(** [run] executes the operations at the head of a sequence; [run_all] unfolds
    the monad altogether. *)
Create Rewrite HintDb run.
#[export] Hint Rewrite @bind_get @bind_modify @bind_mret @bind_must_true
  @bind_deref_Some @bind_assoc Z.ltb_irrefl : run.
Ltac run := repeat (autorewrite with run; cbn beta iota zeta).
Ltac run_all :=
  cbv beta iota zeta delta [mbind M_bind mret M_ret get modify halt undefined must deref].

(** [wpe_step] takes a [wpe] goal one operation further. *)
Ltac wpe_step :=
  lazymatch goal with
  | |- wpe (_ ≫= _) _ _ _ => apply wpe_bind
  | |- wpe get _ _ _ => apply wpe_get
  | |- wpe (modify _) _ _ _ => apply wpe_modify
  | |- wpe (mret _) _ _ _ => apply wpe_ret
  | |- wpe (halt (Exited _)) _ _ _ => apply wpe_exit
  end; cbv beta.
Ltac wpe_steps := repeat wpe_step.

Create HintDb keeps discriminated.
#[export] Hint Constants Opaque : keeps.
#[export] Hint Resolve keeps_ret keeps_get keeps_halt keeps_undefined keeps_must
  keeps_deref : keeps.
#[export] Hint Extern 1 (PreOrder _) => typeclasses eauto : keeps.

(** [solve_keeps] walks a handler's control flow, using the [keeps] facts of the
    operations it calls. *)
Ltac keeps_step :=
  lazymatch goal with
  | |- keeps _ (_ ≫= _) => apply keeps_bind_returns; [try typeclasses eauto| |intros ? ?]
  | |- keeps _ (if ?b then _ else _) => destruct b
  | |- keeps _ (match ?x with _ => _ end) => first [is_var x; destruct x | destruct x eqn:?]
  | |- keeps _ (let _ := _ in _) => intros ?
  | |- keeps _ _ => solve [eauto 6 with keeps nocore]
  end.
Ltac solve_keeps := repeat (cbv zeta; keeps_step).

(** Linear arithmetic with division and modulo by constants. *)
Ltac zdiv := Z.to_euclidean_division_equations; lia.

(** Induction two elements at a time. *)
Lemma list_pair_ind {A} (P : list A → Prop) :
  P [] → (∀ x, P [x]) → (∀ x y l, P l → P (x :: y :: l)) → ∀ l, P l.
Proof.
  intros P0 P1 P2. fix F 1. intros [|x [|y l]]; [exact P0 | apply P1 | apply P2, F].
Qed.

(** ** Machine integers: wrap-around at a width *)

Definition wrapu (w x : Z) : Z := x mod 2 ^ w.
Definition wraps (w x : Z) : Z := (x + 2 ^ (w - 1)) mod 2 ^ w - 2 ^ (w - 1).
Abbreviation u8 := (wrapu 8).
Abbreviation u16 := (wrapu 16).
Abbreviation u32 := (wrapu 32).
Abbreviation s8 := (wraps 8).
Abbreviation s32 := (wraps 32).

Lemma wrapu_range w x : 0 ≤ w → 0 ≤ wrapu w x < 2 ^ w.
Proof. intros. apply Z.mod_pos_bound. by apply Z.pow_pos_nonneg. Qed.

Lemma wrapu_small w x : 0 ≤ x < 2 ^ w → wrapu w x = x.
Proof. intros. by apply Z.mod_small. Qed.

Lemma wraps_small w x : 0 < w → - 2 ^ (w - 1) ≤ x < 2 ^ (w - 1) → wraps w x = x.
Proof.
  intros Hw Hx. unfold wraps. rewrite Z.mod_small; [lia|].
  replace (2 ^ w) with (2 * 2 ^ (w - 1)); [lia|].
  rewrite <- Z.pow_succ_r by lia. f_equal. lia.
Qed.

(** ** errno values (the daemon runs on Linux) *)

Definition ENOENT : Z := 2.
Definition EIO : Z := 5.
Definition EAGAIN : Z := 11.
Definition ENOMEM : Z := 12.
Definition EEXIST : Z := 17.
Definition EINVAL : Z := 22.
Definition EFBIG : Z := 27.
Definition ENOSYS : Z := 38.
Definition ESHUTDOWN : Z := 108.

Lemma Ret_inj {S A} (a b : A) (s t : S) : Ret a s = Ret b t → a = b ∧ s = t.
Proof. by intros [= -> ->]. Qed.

============

• **WORK REQUEST**: Copy out every line of the entries where the string "operations" shows up.

• **RESULT**:
(** [run] executes the operations at the head of a sequence; [run_all] unfolds
    operations it calls. *)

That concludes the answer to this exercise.